If the subject of investigation before the committee is within the range of legitimate legislative inquiry and the proposed
testimony of the witness called relates to that subject, obedience, to its process may be enforced by the committee by imprisonment.

2. YES, the Senate had the authority to commit petitioner for contempt for a term beyond its period of legislative
session.

We find no sound reason to limit the power of the legislative body to punish for contempt to the end of every session and not to
the end of the last session terminating the existence of that body. The very reason for the exercise of the power to punish for contempt
is to enable the legislative body to perform its constitutional function without impediment or obstruction. Legislative functions may be
and in practice are performed during recess by duly constituted committees charged with the duty of performing investigations or
conducting hearing relative to any proposed legislation. To deny to such committees the power of inquiry with process to enforce it
would be to defeat the very purpose for which that the power is recognized in the legislative body as an essential and appropriate
auxiliary to is legislative function. It is but logical to say that the power of self-preservation is coexistent with the life to be preserved.

But the resolution of commitment here in question was adopted by the Senate, which is a continuing body and which does not
cease exist upon the periodical dissolution of the Congress . . . There is no limit as to time to the Senates power to punish for contempt
in cases where that power may constitutionally be exerted as in the present case.

3. NO, the petitioner may NOT rightfully invoke his right against self-incrimination.
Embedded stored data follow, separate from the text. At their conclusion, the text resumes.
(** C4. For an item of the catalog, [InitiateRemove] leaves every on-hand
    quantity as it was, after one call and after any number of calls; the
    only change it can make is the ledger row of the item, created at 0 when
    it was absent.  It answers [CONFIRM_REQUIRED], with the item and the
    quantity, exactly when the quantity is positive, and
    [REGISTERED_ZERO_STOCK] when the quantity is 0. *)
Theorem initiate_reads_and_reports (code : string) (d : db) (it : item) :
  code ≠ "" → items d !! code = Some it →
  let q := onHand_of (item_id it) d in
  let view := mkInitiateItem (item_id it) (ScannedCode it) (Brand it)
                             (Model it) (Color it) (Size it) in
  let d' := (post_inventory_remove_initiate (Some code) d).1 in
  let answer := (post_inventory_remove_initiate (Some code) d).2 in
  (∀ n j, onHand_of j (initiate_times n (Some code) d) = onHand_of j d)
  ∧ (is_Some (inventory_onhand d !! item_id it) → d' = d)
  ∧ (inventory_onhand d !! item_id it = None →
       d' = {| items := items d;
               inventory_onhand := <[item_id it := 0]> (inventory_onhand d);
               inventory_events := inventory_events d;
               next_id := next_id d |})
  ∧ (answer = CONFIRM_REQUIRED view q ↔ q > 0)
  ∧ ((∃ v q', answer = CONFIRM_REQUIRED v q') ↔ q > 0)
  ∧ (q = 0 → answer = REGISTERED_ZERO_STOCK view).
Proof.
  intros Hne Hit q view d' answer.
  subst d' answer. rewrite (initiate_found code d it Hne Hit). simpl.
  fold q view. repeat split.
  - intros n j. induction n as [|n IH]; [done|].
    unfold initiate_times in *. simpl.
    by rewrite (proj1 (initiate_keeps_quantities _ _ _)).
  - intros [q0 Hq0]. by eapply ensure_present.
  - intros Hnone. unfold ensureOnHandRow. by rewrite Hnone.
  - case_bool_decide; [done|discriminate].
  - case_bool_decide; [done|]. done.
  - intros (v & q' & Hans). case_bool_decide; [done|discriminate].
  - intros Hpos. rewrite bool_decide_eq_true_2 by done. by eexists _, _.
  - intros Hq. by rewrite bool_decide_eq_false_2 by lia.
Qed.

Lemma initiate_reads_and_reports_witness :
  (post_inventory_remove_initiate (Some "X1") (widget_db 2)).2
  = CONFIRM_REQUIRED (mkInitiateItem 0 "X1" (Some "Acme") "Widget" None None) 2
  ∧ onHand_of 0 (initiate_times 5 (Some "X1") (widget_db 2)) = 2.
Proof.
  pose proof (initiate_reads_and_reports "X1" (widget_db 2) widget) as H.
  destruct H as (Hsame & _ & _ & Hconfirm & _).
  - discriminate.
  - vm_compute; reflexivity.
  - split.
    + apply Hconfirm. vm_compute; reflexivity.
    + rewrite Hsame. vm_compute; reflexivity.
Defined.

(** ** Adding a unit *)

Lemma add_found (code : string) (d : db) (it : item) :
  code ≠ "" → items d !! code = Some it →
  let ev := mkEvent (item_id it) add 1 None None None in
  post_inventory_add (Some code) d =
    ({| items := items d;
        inventory_onhand :=
          <[item_id it := onHand_of (item_id it) d + 1]> (inventory_onhand d);
        inventory_events := inventory_events d ++ [ev];
        next_id := next_id d |},
     Created_add ev (item_id it) (Model it)).
Proof.
  intros Hne Hit ev.
  unfold post_inventory_add, transaction, select_item.
  rewrite (falsy_code _ Hne). simpl. rewrite Hit.
  unfold insert_event. simpl.
  pose proof (update_insert 1 (item_id it) (ensureOnHandRow (item_id it) d) _
                (ensure_lookup (item_id it) d)) as Hu.
  simpl in Hu. rewrite Hu, ensure_items, ensure_events, ensure_next_id.
  do 2 f_equal.
  unfold ensureOnHandRow.
  destruct (inventory_onhand d !! item_id it); simpl; [done|].
  by rewrite insert_insert_eq.
Qed.

(** Either the request is refused and nothing changes, or it is for an item
    of the catalog. *)
Lemma add_cases (bc : option string) (d : db) :
  (∃ s e o, post_inventory_add bc d = (d, Failure s e o))
  ∨ (∃ code it, bc = Some code ∧ code ≠ "" ∧ items d !! code = Some it).
Proof.
  destruct (falsy bc) eqn:Hf.
  - left. unfold post_inventory_add. rewrite Hf. by eexists _, _, _.
  - apply falsy_false in Hf as (code & -> & Hne).
    destruct (items d !! code) as [it|] eqn:Hit.
    + right. by exists code, it.
    + left. unfold post_inventory_add, transaction, select_item.
      rewrite (falsy_code _ Hne). simpl. rewrite Hit. by eexists _, _, _.
Qed.

Lemma confirm_cases (now : string) (b : confirm_body) (d : db) :
  (∃ s e o, post_inventory_remove_confirm now b d = (d, Failure s e o))
  ∨ (∃ code it q date,
       barcode b = Some code ∧ code ≠ "" ∧ items d !! code = Some it
       ∧ inventory_onhand d !! item_id it = Some q ∧ q > 0
       ∧ date_subtracted (dateSubtracted b) now = Some date).
Proof.
  destruct (falsy (barcode b)) eqn:Hf.
  - left. unfold post_inventory_remove_confirm. rewrite Hf. by eexists _, _, _.
  - pose proof Hf as Hf'. apply falsy_false in Hf' as (code & Hb & Hne).
    destruct (items d !! code) as [it|] eqn:Hit.
    + destruct (inventory_onhand d !! item_id it) as [q|] eqn:Hq.
      * destruct (decide (q ≤ 0)) as [Hle|Hgt].
        -- left. rewrite (confirm_out_of_stock_outcome now b code d it q
                            Hb Hne Hit Hq Hle).
           by eexists _, _, _.
        -- destruct (date_subtracted (dateSubtracted b) now) as [date|] eqn:Hdate.
           ++ right. exists code, it, q, date. repeat split; try done. lia.
           ++ left. rewrite (confirm_refused_date now b code d it q); try done;
                [by eexists _, _, _|lia].
      * left. rewrite (confirm_without_row_changes_nothing now b code d it Hb Hne Hit Hq).
        by eexists _, _, _.
    + left. unfold post_inventory_remove_confirm, transaction, select_item.
      rewrite Hf, Hb. simpl. rewrite Hit. by eexists _, _, _.
Qed.

(** ** The catalog write and the ledger *)

(** The upsert touches neither the ledger nor the event log. *)
Lemma upsert_frame (now : string) (v : item_values) (d : db) :
  inventory_onhand (insert_item_on_conflict_update now v d).1 = inventory_onhand d
  ∧ inventory_events (insert_item_on_conflict_update now v d).1 = inventory_events d.
Proof.
  unfold insert_item_on_conflict_update.
  by destruct (items d !! v_ScannedCode v).
Qed.

(** The row it returns is the row it stores; an existing row keeps its
    identifier, a new one takes the next. *)
Lemma upsert_items (now : string) (v : item_values) (d : db) :
  let d' := (insert_item_on_conflict_update now v d).1 in
  let it := (insert_item_on_conflict_update now v d).2 in
  items d' = <[v_ScannedCode v := it]> (items d)
  ∧ ((∃ old, items d !! v_ScannedCode v = Some old
        ∧ item_id it = item_id old ∧ next_id d' = next_id d)
     ∨ (items d !! v_ScannedCode v = None
        ∧ item_id it = next_id d ∧ next_id d' = N.succ (next_id d))).
Proof.
  unfold insert_item_on_conflict_update.
  destruct (items d !! v_ScannedCode v) as [old|] eqn:E; simpl.
  - split; [done|]. left. by exists old.
  - split; [done|]. by right.
Qed.

Lemma upsert_wf (now : string) (v : item_values) (d : db) :
  db_wf d → db_wf (insert_item_on_conflict_update now v d).1.
Proof.
  intros [Hissued Hdistinct].
  destruct (upsert_items now v d) as (Hitems & Hid).
  set (d' := (insert_item_on_conflict_update now v d).1) in *.
  set (new := (insert_item_on_conflict_update now v d).2) in *.
  set (c := v_ScannedCode v) in *.
  assert (Hother : ∀ c' it', c' ≠ c → items d' !! c' = Some it' →
                     items d !! c' = Some it').
  { intros c' it' Hne. rewrite Hitems. by rewrite lookup_insert_ne. }
  assert (Hnew : ∀ it', items d' !! c = Some it' → it' = new).
  { intros it'. rewrite Hitems, lookup_insert_eq. by intros [= <-]. }
  split.
  - intros c' it' Hl. destruct (decide (c' = c)) as [->|Hne].
    + apply Hnew in Hl as ->.
      destruct Hid as [(old & Hold & -> & ->)|(_ & -> & ->)]; [by eapply Hissued|lia].
    + apply Hother in Hl; [|done]. apply Hissued in Hl.
      destruct Hid as [(_ & _ & _ & ->)|(_ & _ & ->)]; lia.
  - intros c1 c2 it1 it2 H1 H2 Heq.
    destruct (decide (c1 = c)) as [->|Hne1], (decide (c2 = c)) as [->|Hne2];
      try done.
    + apply Hnew in H1 as ->. apply Hother in H2; [|done].
      destruct Hid as [(old & Hold & Hsame & _)|(_ & Hfresh & _)].
      * eapply Hdistinct; [exact Hold|exact H2|congruence].
      * apply Hissued in H2. lia.
    + apply Hnew in H2 as ->. apply Hother in H1; [|done].
      destruct Hid as [(old & Hold & Hsame & _)|(_ & Hfresh & _)].
      * eapply Hdistinct; [exact H1|exact Hold|congruence].
      * apply Hissued in H1. lia.
    + eapply Hdistinct; eauto.
Qed.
Since according to the witness himself the transaction was legal, and that he gave the [P440,000.00] to a representative of
Burt in compliance with the latters verbal instruction, we find no basis upon which to sustain his claim that to reveal the name of that
person might incriminate him. There is no conflict of authorities on the applicable rule, to wit:

Generally, the question whether testimony is privileged is for the determination of the Court. At least, it is not enough for the
witness to say that the answer will incriminate him as he is not the sole judge of his liability. The danger of self-incrimination must
appear reasonable and real to the court, from all the circumstances, and from the whole case, as well as from his general conception of
the relations of the witness. Upon the facts thus developed, it is the province of the court to determine whether a direct answer to a
question may criminate or not. . . The fact that the testimony of a witness may tend to show that he has violated the law is not sufficient
to entitle him to claim the protection of the constitutional provision against self-incrimination, unless he is at the same time liable to
prosecution and punishment for such violation. The witness cannot assert his privilege by reason of some fanciful excuse, for protection
against an imaginary danger, or to secure immunity to a third person.

It is the province of the trial judge to determine from all the facts and circumstances of the case whether the witness is justified
in refusing to answer. A witness is not relieved from answering merely on his own declaration that an answer might incriminate him, but
rather it is for the trial judge to decide that question.